==== Excerpted data

Lemma read_file_records {A} v hdr (ops : ntp_reader_ops A) s fl arg :
  header_of v hdr ->
  ntp_read_file (Some (mk_stream (enc_header hdr ++ s) fl false)) ops arg =
  match read_records (S (length s)) (host_size_of v) (tgt_size_of v) ops (mk_stream s fl false) arg with
  | None => None
  | Some (ret, s, arg) =>
      Some (if (if s_error s then -1 else ret) <? 0 then -1 else 0, Some hdr, arg)
  end.
Proof.
  intros (Hok & Hv & Hm & Hver & Hhs & Hhr & Htr). unfold ntp_read_file.
  rewrite fread_app by (by apply enc_header_length).
  replace (p_header (enc_header hdr)).1 with hdr
    by (rewrite <- (app_nil_r (enc_header hdr)), (reads_header hdr Hok); done).
  rewrite bool_decide_true by done. cbn [negb]. rewrite Hver, Hhs, Hhr, Htr, !Z.eqb_refl. cbn [negb orb].
  unfold NTP_FILE_VERSION in *.
  rewrite (proj2 (Z.ltb_ge v 2)), (proj2 (Z.ltb_ge 5 v)) by lia. done.
Qed.

(** What reading a written file does. *)
Lemma read_back_file {A : Type} (v : Z) (hdr : ntp_file_header) (l : list rec)
    (ops : ntp_reader_ops A) (arg : A) :
  header_of v hdr -> Forall rec_ok l ->
  ntp_read_file (Some (mk_stream (enc_header hdr ++ concat (map (written v) l)) false false)) ops arg =
  let '(ret, arg') := feed ops (map (as_version v) l) arg in
  Some (if ret <? 0 then -1 else 0, Some hdr, arg').
Proof.
  intros Hh Hl. rewrite (read_file_records v) by done.
  pose proof (read_records_written v ops l (S (length (concat (map (written v) l)))) [] false false arg Hl) as Hr.
  rewrite app_nil_r in Hr. specialize (Hr ltac:(lia)).
  destruct (feed ops (map (as_version v) l) arg) as [ret arg'].
  destruct Hr as (tl' & fuel' & Hf & Hr). destruct (nz ret) eqn:Hn; rewrite Hr; [done|].
  destruct fuel'; [lia|]. cbn [read_records]. rewrite fread_short by (simpl; unfold SIZEOF_HDR; lia).
  apply negb_false_iff, Z.eqb_eq in Hn. by rewrite Hn.
Qed.

(** Reading a file back.  For a file of any version the tool still
    reads, the callbacks get every record, in file order and up to the first
    one that returns non-zero, with what the version's records lack as 0; the
    result is -1 exactly when a callback returned a negative number. *)
Theorem read_back {A : Type} (v : Z) (hdr : ntp_file_header) (l : list rec)
    (ops : ntp_reader_ops A) (arg : A) :
  header_of v hdr -> Forall rec_ok l ->
  ntp_read_file (Some (mk_stream (enc_header hdr ++ concat (map (written v) l)) false false)) ops arg =
  let '(ret, arg') := feed ops (map (as_version v) l) arg in
  Some (if ret <? 0 then -1 else 0, Some hdr, arg').
Proof. apply read_back_file. Qed.

(** *** Writing, then reading *)

Fixpoint add_all (w : ntp_writer) (l : list rec) : ntp_writer :=
  match l with
  | [] => w
  | r :: l => add_all (ntp_writer_add w (enc_rec r) FwAll).2 l
  end.

(** The callbacks of a reader that keeps what it gets. *)
Definition collect : ntp_reader_ops (list rec) :=
  mk_ops (Some (fun h acc => (0, acc ++ [RHost h]))) (Some (fun t acc => (0, acc ++ [RTgt t]))).

Lemma add_all_bytes l : forall f n,
  w_f (add_all (mk_writer (Some f) n) l) = Some (f ++ concat (map enc_rec l)).
Proof.
  induction l as [|r l IH]; intros f n; cbn [add_all map concat]; [by rewrite app_nil_r|].
  cbn [ntp_writer_add w_f snd]. by rewrite IH, app_assoc.
Qed.

Lemma as_version_5 r : as_version 5 r = r.
Proof. by destruct r. Qed.
Lemma written_5 r : rec_ok r -> written 5 r = enc_rec r.
Proof.
  intros Hr. destruct (size_in_bounds 5 r Hr) as (_ & _ & Hl).
  unfold written. apply take_ge.
  destruct r; destruct Hr as [Hr _]; cbn [enc_rec];
    [rewrite enc_host_length by done|rewrite enc_tgt_length by done]; done.
Qed.

Lemma feed_collect l : forall acc, feed collect l acc = (0, acc ++ l).
Proof.
  induction l as [|r l IH]; intros acc; cbn [feed]; [by rewrite app_nil_r|].
  destruct r; simpl; by rewrite IH, <- app_assoc.
Qed.

Lemma str64_length s : length (str64 s) = 64%nat.
Proof. unfold str64. rewrite length_app, length_replicate, length_take. lia. Qed.

Lemma header_init_of m role transport sample :
  is_u64 (mono_ns m) -> is_u64 (real_ns m) -> is_u32 role -> is_u32 transport -> is_u32 sample ->
  header_of 5 (ntp_header_init m role transport sample).
Proof.
  intros H1 H2 H3 H4 H5. split; [|done]. unfold ntp_header_init, header_ok.
  cbn [magic version header_size host_rec_size tgt_rec_size f_role f_transport f_sample_every f_pad
       start_mono_ns start_real_ns hostname kernel].
  repeat (split; [done || apply str64_length|]). destruct (release m); [apply str64_length|done].
Qed.

(** C16: write and read.  A file written on any machine, with any names and
    clocks, and closed after any list of records is read back by the same
    version as exactly those records in order, with the header it was opened
    with, and the result 0. *)
Theorem write_read (m : machine) (role transport sample : Z) (l : list rec) f :
  is_u64 (mono_ns m) -> is_u64 (real_ns m) -> is_u32 role -> is_u32 transport -> is_u32 sample ->
  Forall rec_ok l ->
  w_f (add_all (ntp_writer_open true true (ntp_header_init m role transport sample)).2 l) = Some f ->
  ntp_read_file (Some (mk_stream f false false)) collect [] =
  Some (0, Some (ntp_header_init m role transport sample), l).
Proof.
  intros H1 H2 H3 H4 H5 Hl Hf. cbn [ntp_writer_open negb snd] in Hf. rewrite add_all_bytes in Hf.
  apply Some_inj in Hf. subst f.
  assert (concat (map enc_rec l) = concat (map (written 5) l)) as ->.
  { f_equal. apply map_ext_in. intros r Hr. symmetry. apply written_5.
    rewrite Forall_forall in Hl. apply Hl. by apply list_elem_of_In. }
  rewrite (read_file_records 5) by (by apply header_init_of).
  pose proof (read_records_written 5 collect l (S (length (concat (map (written 5) l)))) [] false false [] Hl) as Hr.
  rewrite app_nil_r in Hr. specialize (Hr ltac:(lia)).
  assert (map (as_version 5) l = l) as E by (rewrite (map_ext _ id) by apply as_version_5; apply map_id).
  rewrite E, feed_collect in Hr. destruct Hr as (tl' & fuel' & Hf & Hr). change (nz 0) with false in Hr. cbv iota in Hr. rewrite Hr.
  destruct fuel'; [lia|]. cbn [read_records]. rewrite fread_short by (simpl; unfold SIZEOF_HDR; lia). done.
Qed.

========

Task to carry out → Reply with one number, the count of lines in the entries that hold the string "concat".

Expected answer → 7